Computer viruses could move into biological realm, researchers say
Attacks based on designed viruses could interest bioterrorists
IDG News Service - Computer hackers could create malicious software that crosses the line from technology to biology, crafting viruses that could spread dangerous epidemics, researchers said at Black Hat Europe.
"We are really on the border between the living and the not living," said Guillaume Lovet, senior manager of Fortinet's Threat Research and Response Center, during a keynote speech discussing the similarities between biological and computer viruses. Fortinet was the main sponsor of the Black Hat Europe security conference in Amsterdam last week.

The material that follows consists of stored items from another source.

(* ===== verification/AllocTheorems.v ===== *)
(** * Correctness of the block allocator *)

From stdpp Require Import gmap.
From S2P Require Import Prelude Format Crc RsInit GF RsTheory RsCode RsCorrect RsDecode RsLib Edac EdacWord EdacBlock EdacLayouts EdacTheorems Dirent Super SuperTheorems Alloc AllocBits AllocImage AllocInv.

(** A block of the data zone. *)
Definition in_volume (s : sbi) (b : Z) : Prop := s_data_start s <= b < s_data_start s + s_nblocks s.

Section ops.
Context `{RL : !RsLib} `{RS : !RsLibSpec} `{CL : !CrcLib} (t : rs_tables) (cpu : nat).
Context (Hctrl : ctrl_here t cpu = true).

Definition alloc_ok (s : sbi) : Prop := exists bits, alloc_inv s bits.

(** The volume is the same; block [b] alone became [v]. *)
Definition only_block (s s' : sbi) (b : Z) (v : bool) : Prop :=
  s_nblocks s' = s_nblocks s /\ s_data_start s' = s_data_start s /\
  forall c, beamfs_block_is_allocated s' c = if decide (c = b) then v else beamfs_block_is_allocated s c.

Definition same_blocks (s s' : sbi) : Prop :=
  s_nblocks s' = s_nblocks s /\ s_data_start s' = s_data_start s /\
  forall c, beamfs_block_is_allocated s' c = beamfs_block_is_allocated s c.

Lemma is_allocated_eq s bits b :
  s_block_bitmap s = Some bits ->
  beamfs_block_is_allocated s b =
    if b <? s_data_start s then true
    else if s_nblocks s <=? b - s_data_start s then false else negb (test_bit bits (b - s_data_start s)).
Proof. intros H. unfold beamfs_block_is_allocated. by rewrite H. Qed.

Lemma in_bits_for n bits i : bits_for n bits -> 0 <= i < n -> in_bits bits i.
Proof. intros [_ H] Hi. unfold in_bits. lia. Qed.

Lemma only_block_bit s s' bits bits' bit v :
  alloc_inv s bits -> s_block_bitmap s' = Some bits' -> s_nblocks s' = s_nblocks s ->
  s_data_start s' = s_data_start s -> 0 <= bit < s_nblocks s ->
  (forall j, 0 <= j -> test_bit bits' j = if decide (bit = j) then negb v else test_bit bits j) ->
  only_block s s' (s_data_start s + bit) v.
Proof.
  intros [HB _ _ _ _ _ _ _ _] HB' En Ed Hbit Ht. split_and!; [done..|]. intros c.
  rewrite (is_allocated_eq s bits c HB), (is_allocated_eq s' bits' c HB'), En, Ed.
  destruct (Z.ltb_spec c (s_data_start s)); [by rewrite decide_False by lia|].
  destruct (Z.leb_spec (s_nblocks s) (c - s_data_start s)); [by rewrite decide_False by lia|].
  rewrite Ht by lia. destruct (decide (c = s_data_start s + bit)).
  - rewrite decide_True by lia. by destruct v.
  - by rewrite decide_False by lia.
Qed.

Lemma alloc_inv_windows s bits w m :
  alloc_inv s bits -> windows_ok (with_windows s w m) -> alloc_inv (with_windows s w m) bits.
Proof. intros [] Hw. split; done. Qed.

Lemma no_free_block s bits :
  alloc_inv s bits -> s_free_blocks s = 0 -> forall c, in_volume s c -> beamfs_block_is_allocated s c = true.
Proof.
  intros [HB _ _ _ Hf _ _ _ _] H0 c [Hc1 Hc2]. rewrite (is_allocated_eq s bits c HB).
  destruct (Z.ltb_spec c (s_data_start s)); [lia|]. destruct (Z.leb_spec (s_nblocks s) (c - s_data_start s)); [lia|].
  destruct (test_bit bits (c - s_data_start s)) eqn:E; [|done]. exfalso.
  apply (free_count_pos bits (s_nblocks s)); [|congruence]. exists (c - s_data_start s). split; [lia|done].
Qed.

Lemma alloc_block_spec s bits owner :
  alloc_inv s bits ->
  let '(b, s') := beamfs_alloc_block t cpu s owner in
  (b = 0 /\ alloc_ok s' /\ same_blocks s s' /\
   (beamfs_failed s = true \/ forall c, in_volume s c -> beamfs_block_is_allocated s c = true)) \/
  (in_volume s b /\ beamfs_block_is_allocated s b = false /\ beamfs_failed s = false /\
   alloc_ok s' /\ only_block s s' b true).
Proof.
  intros Hinv. pose proof Hinv as [HB Hbf Hd Hw Hf Hg Hwin Him [Hsb _]].
  destruct (beamfs_failed s) eqn:F.
  { unfold beamfs_alloc_block. rewrite F. left. split_and!; [done|by exists bits|done..|by left]. }
  destruct (decide (s_free_blocks s = 0)) as [E0|E0].
  { unfold beamfs_alloc_block. rewrite F, HB. destruct (Z.eqb_spec (s_free_blocks s) 0); [|done].
    left. split_and!; [done|by exists bits|done..|]. right. by eapply no_free_block. }
  rewrite (alloc_block_eq t cpu s bits owner HB F E0).
  pose proof (pick_spec s bits owner ltac:(destruct Hbf; lia) Hg Hwin) as P.
  destruct (pick s bits owner) as [bit s1]. destruct P as (Hr & Hfree & Hsome & (w & m & ->) & Hwin1).
  cbn [s_nblocks with_windows s_free_blocks s_tc_forgotten] in *.
  assert (Hfound : bit < s_nblocks s).
  { rewrite Hf in E0. apply free_count_pos in E0 as (i & Hi & Hti). by apply (Hsome i). }
  destruct (Z.leb_spec (s_nblocks s) bit); [lia|].
  specialize (Hfree Hfound). pose proof Hbf as [Bb Hlen].
  pose proof (free_count_range bits (s_nblocks s) ltac:(lia)) as Hc.
  pose proof (in_bits_for _ _ bit Hbf ltac:(lia)) as Hin.
  set (g := if s_nblocks s <=? bit + 1 then 0 else bit + 1).
  assert (Hg' : 0 <= g) by (unfold g; destruct (Z.leb_spec (s_nblocks s) (bit + 1)); lia).
  assert (Hcnt : u64 (s_free_blocks s - 1) = free_count (clear_bit bits bit) (s_nblocks s)).
  { rewrite free_count_clear by (done || lia). rewrite Hf in *. unfold u64. apply Z.mod_small. lia. }
  destruct (commit_inv t cpu Hctrl (with_windows s w m) g bits _ (u64 (s_free_blocks s - 1)) owner BEAMFS_BLOCK_SIZE
    (s_tc_forgotten s) bit Hbf Hd Hw Hwin1 Him Hsb (is_byte_clear bits bit Bb) ltac:(cbn; lia) Hg' Hcnt)
    as (Hinv' & En & Ed & _).
  change (setb bits (bit / 8) _) with (clear_bit bits bit) in *. cbv zeta. set (s' := commit _ _ _ _ _ _ _ _ _ _) in *.
  cbn [s_nblocks s_data_start with_windows] in En, Ed. right.
  rewrite Ed. split_and!.
  - unfold in_volume. lia.
  - rewrite (is_allocated_eq s bits _ HB). destruct (Z.ltb_spec (s_data_start s + bit) (s_data_start s)); [lia|].
    replace (s_data_start s + bit - s_data_start s) with bit by lia.
    destruct (Z.leb_spec (s_nblocks s) bit); [lia|]. by rewrite Hfree.
  - done.
  - by exists (clear_bit bits bit).
  - apply (only_block_bit s s' bits (clear_bit bits bit)); [done|apply Hinv'|done|done|lia|].
    intros j Hj. by apply test_clear_bit.
Qed.

Lemma free_block_spec s bits block owner :
  alloc_inv s bits ->
  let s' := beamfs_free_block t cpu s block owner in
  (s' = s /\ (beamfs_failed s = true \/ ~ in_volume s block \/ beamfs_block_is_allocated s block = false)) \/
  (in_volume s block /\ beamfs_block_is_allocated s block = true /\ beamfs_failed s = false /\
   alloc_ok s' /\ only_block s s' block false).
Proof.
  intros Hinv. pose proof Hinv as [HB Hbf Hd Hw Hf Hg Hwin Him [Hsb _]]. pose proof Hbf as [Bb Hlen].
  unfold beamfs_free_block. destruct (beamfs_failed s) eqn:F; [left; tauto|].
  destruct (Z.ltb_spec block (s_data_start s)); [left; unfold in_volume; split; [done|right; left; lia]|].
  destruct (Z.leb_spec (s_nblocks s) (block - s_data_start s));
    [left; unfold in_volume; split; [done|right; left; lia]|].
  rewrite HB. set (bit := block - s_data_start s) in *.
  assert (Ha : beamfs_block_is_allocated s block = negb (test_bit bits bit)).
  { rewrite (is_allocated_eq s bits block HB). destruct (Z.ltb_spec block (s_data_start s)); [lia|].
    fold bit. destruct (Z.leb_spec (s_nblocks s) bit); [lia|done]. }
  rewrite Ha. destruct (test_bit bits bit) eqn:T; [left; tauto|]. right.
  set (g := if bit <? s_alloc_goal s then bit else s_alloc_goal s).
  assert (Hg' : 0 <= g) by (unfold g; destruct (Z.ltb_spec bit (s_alloc_goal s)); lia).
  pose proof (in_bits_for _ _ bit Hbf ltac:(lia)) as Hin.
  assert (Hcnt : u64 (s_free_blocks s + 1) = free_count (set_bit bits bit) (s_nblocks s)).
  { pose proof (free_count_set bits (s_nblocks s) bit ltac:(lia) Hin T) as E.
    pose proof (free_count_range (set_bit bits bit) (s_nblocks s) ltac:(lia)).
    rewrite E in *. rewrite Hf. unfold u64. apply Z.mod_small. lia. }
  destruct (commit_inv t cpu Hctrl s g bits _ (u64 (s_free_blocks s + 1)) owner (- BEAMFS_BLOCK_SIZE)
    (block :: s_tc_forgotten s) bit Hbf Hd Hw Hwin Him Hsb (is_byte_set bits bit ltac:(lia) Bb) ltac:(lia) Hg' Hcnt)
    as (Hinv' & En & Ed & _).
  change (setb bits (bit / 8) _) with (set_bit bits bit) in *.
  match goal with |- context [snd (beamfs_write_bitmap_block t cpu ?a bit owner)] =>
    assert (Es : snd (beamfs_write_bitmap_block t cpu a bit owner) =
      commit t cpu s g (set_bit bits bit) (u64 (s_free_blocks s + 1)) owner (- BEAMFS_BLOCK_SIZE)
        (block :: s_tc_forgotten s) bit) end.
  { unfold commit. cbn [s_free_blocks with_bits with_goal s_alloc_goal]. fold g. do 2 f_equal.
    match goal with |- with_forgotten ?a _ = _ => set (s4 := a) end.
    assert (E4 : s_tc_forgotten s4 = s_tc_forgotten s).
    { unfold s4. destruct (add_bytes_only (sb_counts t cpu (with_free_blocks (with_bits (with_goal s g)
        (set_bit bits bit)) (u64 (s_free_blocks s + 1)))) owner (- BEAMFS_BLOCK_SIZE)) as [-> _]. done. }
    by rewrite E4. }
  rewrite Es. split_and!.
  - unfold in_volume, bit in *. lia.
  - done.
  - done.
  - by exists (set_bit bits bit).
  - pose proof (only_block_bit s _ bits (set_bit bits bit) bit false Hinv (ai_bits _ _ Hinv') En Ed ltac:(lia)
      (fun j Hj => test_set_bit bits bit j Hin Hj)) as O.
    by replace (s_data_start s + bit) with block in O by lia.
Qed.
End ops.

(** ** Reading the block bitmap back at mount *)

(** The first [g] bits of the volume have been read. *)
Record loaded (n : Z) (bits : list Z) (g : Z) (acc : list Z) : Prop := {
  ld_len : n <= 8 * zlen acc;
  ld_bits : forall j, 0 <= j < g -> test_bit acc j = test_bit bits j }.

Lemma in_bits_copy acc i v j : in_bits acc j -> in_bits (copy_bit acc i v) j.
Proof. unfold in_bits, copy_bit. destruct v; by rewrite ?zlen_set_bit, ?zlen_clear_bit. Qed.

Lemma test_copy_bit acc i v j :
  in_bits acc i -> 0 <= j -> test_bit (copy_bit acc i v) j = if decide (i = j) then v else test_bit acc j.
Proof. intros Hi Hj. unfold copy_bit. destruct v; [by apply test_set_bit|by apply test_clear_bit]. Qed.

Lemma zlen_copy_bit acc i v : zlen (copy_bit acc i v) = zlen acc.
Proof. unfold copy_bit. destruct v; [apply zlen_set_bit|apply zlen_clear_bit]. Qed.

(** One codeword's bits. *)
Lemma load_sub_spec n bits g acc sub :
  0 <= g <= n -> loaded n bits g acc ->
  (forall b, 0 <= b < 1912 -> g + b < n -> test_bit sub b = test_bit bits (g + b)) ->
  let '(acc', g') := load_sub n (acc, g) sub in g' = Z.min n (g + 1912) /\ loaded n bits g' acc'.
Proof.
  intros Hg [Hl Hb] Hs. cbn [load_sub]. change (BEAMFS_SUBBLOCK_DATA * 8) with 1912.
  set (m := Z.max 0 (Z.min 1912 (n - g))). assert (Hm : 0 <= m <= 1912 /\ g + m <= n) by lia.
  split; [lia|].
  set (P := fun i a => zlen a = zlen acc /\ loaded n bits (g + i) a).
  enough (G : P m (foldl (fun bits b => copy_bit bits (g + b) (test_bit sub b)) acc (upto m))) by apply G.
  apply (foldl_upto_ind _ P); [lia| |].
  - split; [done|]. rewrite Z.add_0_r. by split.
  - intros i a Hi [Hz [Ha Hab]]. split; [by rewrite zlen_copy_bit|]. split; [by rewrite zlen_copy_bit|].
    intros j Hj. rewrite test_copy_bit by (unfold in_bits; lia). destruct (decide (g + i = j)) as [<-|].
    + apply Hs; lia.
    + apply Hab. lia.
Qed.

(** One bitmap block, as the decoder left it. *)
Lemma load_block_spec n bits k acc fixed :
  bits_for n bits -> 0 <= k -> k * 30592 < n -> zlen fixed = 4096 ->
  (forall i, 0 <= i < 16 -> cw_data LB fixed i = sub_data n bits k i) ->
  loaded n bits (k * 30592) acc ->
  let '(acc', g') := load_block n (acc, k * 30592) fixed in
  g' = Z.min n ((k + 1) * 30592) /\ loaded n bits g' acc'.
Proof.
  intros Hb Hk Hkn Hz Hd Hl. unfold load_block. change BEAMFS_BITMAP_SUBBLOCKS with 16.
  change BEAMFS_SUBBLOCK_TOTAL with 255. change BEAMFS_SUBBLOCK_DATA with 239.
  set (P := fun i (st : list Z * Z) => snd st = Z.min n (k * 30592 + i * 1912) /\ loaded n bits (snd st) (fst st)).
  assert (G : P 16 (foldl (fun st i => load_sub n st (slice fixed (i * 255) 239)) (acc, k * 30592) (upto 16))).
  { apply (foldl_upto_ind _ P); [lia| |].
    - unfold P. cbn [fst snd]. split; [lia|done].
    - intros i [a g] Hi [Hg Ha]. cbn [fst snd] in *.
      pose proof (load_sub_spec n bits g a (slice fixed (i * 255) 239) ltac:(destruct Hb; lia) Ha) as S.
      assert (Hsub : forall b, 0 <= b < 1912 -> g + b < n -> test_bit (slice fixed (i * 255) 239) b = test_bit bits (g + b)).
      { intros b Hb1 Hb2. pose proof (region_data 4096 0 255 239 255 239 16 fixed i Hz Hi) as E.
        rewrite Z.add_0_l in E. rewrite E, Hd by done. rewrite test_sub_data by (done || lia). f_equal. lia. }
      specialize (S Hsub). destruct (load_sub _ _ _) as [a' g']. unfold P. cbn [fst snd].
      destruct S as [S1 S2]. split; [lia|done]. }
  destruct (foldl _ _ _) as [a' g']. destruct G as [G1 G2]. cbn [fst snd] in *. split; [lia|done].
Qed.

Section remount.
Context `{RL : !RsLib} `{RS : !RsLibSpec} `{RB : !RsLibBounded} `{CL : !CrcLib} (t : rs_tables) (cpu : nat).
Context (Hctrl : ctrl_here t cpu = true) (env : mount_env).

(** What the medium holds of bitmap block [k]: the image, with at most
    eight damaged bytes in each codeword. *)
Definition readable (n : Z) (bits : list Z) (bm k : Z) : Prop :=
  exists img img', image_of n bits k img /\ me_read env (bm + k) = Some img' /\
    bytes img' /\ zlen img' = 4096 /\ forall i, 0 <= i < 16 -> damage LB img img' i <= 8.

Lemma load_bitmap_block_spec n bits bm k ls :
  bits_for n bits -> 0 <= k -> (k * 30592 < n -> readable n bits bm k) ->
  ls_bit_global ls = Z.min n (k * 30592) -> loaded n bits (ls_bit_global ls) (ls_bits ls) ->
  exists ls', load_bitmap_block t cpu env bm n (inl ls) k = inl ls' /\
    ls_bit_global ls' = Z.min n ((k + 1) * 30592) /\ loaded n bits (ls_bit_global ls') (ls_bits ls').
Proof.
  intros Hb Hk Hr Hg Hl. cbn [load_bitmap_block]. destruct (Z.leb_spec n (ls_bit_global ls)).
  { exists ls. split_and!; [done|lia|done]. }
  destruct Hr as (img & img' & Him & -> & Bi & Hz & Hdm); [lia|].
  destruct (image_encoded n bits k img Hb Hk Him) as [En Hcw].
  change (beamfs_rs_decode_region t cpu img' _ _ _ _ _ _ _) with
    (beamfs_rs_decode_region t cpu img' 0 255 239 255 239 16 (Some 8)).
  destruct (decode_region_restores t cpu Hctrl 4096 0 255 239 255 239 16 img img img' (Some 8)
    ltac:(intros m [= <-]; lia) (im_len _ _ _ _ Him) (im_bytes _ _ _ _ Him) En Bi Hz Hdm)
    as (fixed & De & _ & Hfix & ->).
  pose proof (load_block_spec n bits k (ls_bits ls) fixed Hb Hk ltac:(lia) (de_len _ _ _ _ _ _ De)) as S.
  assert (Hc2 : forall i, 0 <= i < 16 -> cw_data LB fixed i = sub_data n bits k i).
  { intros i Hi. rewrite Hfix by done. by apply Hcw. }
  assert (Hgk : ls_bit_global ls = k * 30592) by lia. rewrite Hgk in *. specialize (S Hc2 Hl).
  destruct (load_block n (ls_bits ls, k * 30592) fixed) as [acc g]. destruct S as [S1 S2].
  eexists. split; [reflexivity|]. cbn [ls_bit_global ls_bits]. done.
Qed.

Lemma load_bitmap_spec n bits bm count bhs :
  bits_for n bits -> 0 < n -> 0 <= count -> n <= count * 30592 ->
  (forall k, 0 <= k -> k * 30592 < n -> readable n bits bm k) ->
  exists ls, foldl (load_bitmap_block t cpu env bm n)
      (inl (LoadState (zeros (bitmap_bytes n)) 0 bhs [] [])) (upto count) = inl ls /\
    loaded n bits n (ls_bits ls).
Proof.
  intros Hb Hn Hc Hcov Hr.
  set (P := fun k (st : load_state + load_state) => exists ls, st = inl ls /\ ls_bit_global ls = Z.min n (k * 30592) /\
              loaded n bits (ls_bit_global ls) (ls_bits ls)).
  assert (G : P count (foldl (load_bitmap_block t cpu env bm n)
      (inl (LoadState (zeros (bitmap_bytes n)) 0 bhs [] [])) (upto count))).
  { apply (foldl_upto_ind _ P); [done| |].
    - eexists. split; [done|]. cbn [ls_bit_global ls_bits]. split; [lia|]. split; [|lia].
      unfold bitmap_bytes. pose proof (Z.div_mod (n + 63) 64 ltac:(lia)).
      pose proof (Z.mod_pos_bound (n + 63) 64 ltac:(lia)). rewrite zlen_zeros by lia. lia.
    - intros k st Hk (ls & -> & Hg & Hl). apply load_bitmap_block_spec; [done|lia| |done|done].
      intros Hkn. apply Hr; lia. }
  destruct G as (ls & E & Hg & Hl). exists ls. split; [done|]. replace n with (ls_bit_global ls) at 2 by lia. done.
Qed.
End remount.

The comparison between computer and human viruses was made to give security researchers a better understanding of why the human immune system is so much better in battling viruses then antivirus systems.
"We came to wonder if there can be some kind of convergence between human viruses and computer viruses," Lovet added. "It may sound like a scenario for a bad Hollywood movie, but it is not such a stupid question."
One of the main things that led Fortinet researchers to that conclusion is the similarity between computer and human viruses. In essence they behave the same way, including information coding for parasitic behavior inside a host system.
Reasoning along this line of thought, a Denial of Service (DoS) attack can be compared to HIV (Human immunodeficiency virus), because both aim at overloading a system, said Ruchna Nigam, security researcher at Fortinet.
There are other comparisons between computer viruses and HIV. HIV attacks the immune system, making humans more vulnerable to certain diseases. Computer viruses such as W32/Sality also use this strategy, terminating antivirus programs and setting a malicious program as an authorized application to bypass Microsoft's firewall.
The researchers also pointed out that both humans and computers infect themselves. A human visiting a doctor and getting an infection is not an unthinkable scenario, Lovet and Nigam pointed out. Likewise, computers can get infected by visiting a website and downloading a so-called drive-by download -- malware that is embedded in the site that tries to install itself on computers.
"This is how the ZeuS Trojan built a botnet of an estimated 3.6 million hosts in the USA alone," noted Lovet and Axelle Apvrille, another Fortinet researcher, in a research paper.
Biological viruses, such as the influenza virus, are also known to change upon replication. When viruses replicate "they mutate themselves," Nigam said. This behavior is comparable to the way the Conficker and Koobface viruses work. It's a nightmare for security analysts, because every replicated sample is significantly different from its predecessor. This can render antivirus signatures, designed to detect malicious viruses, close to useless.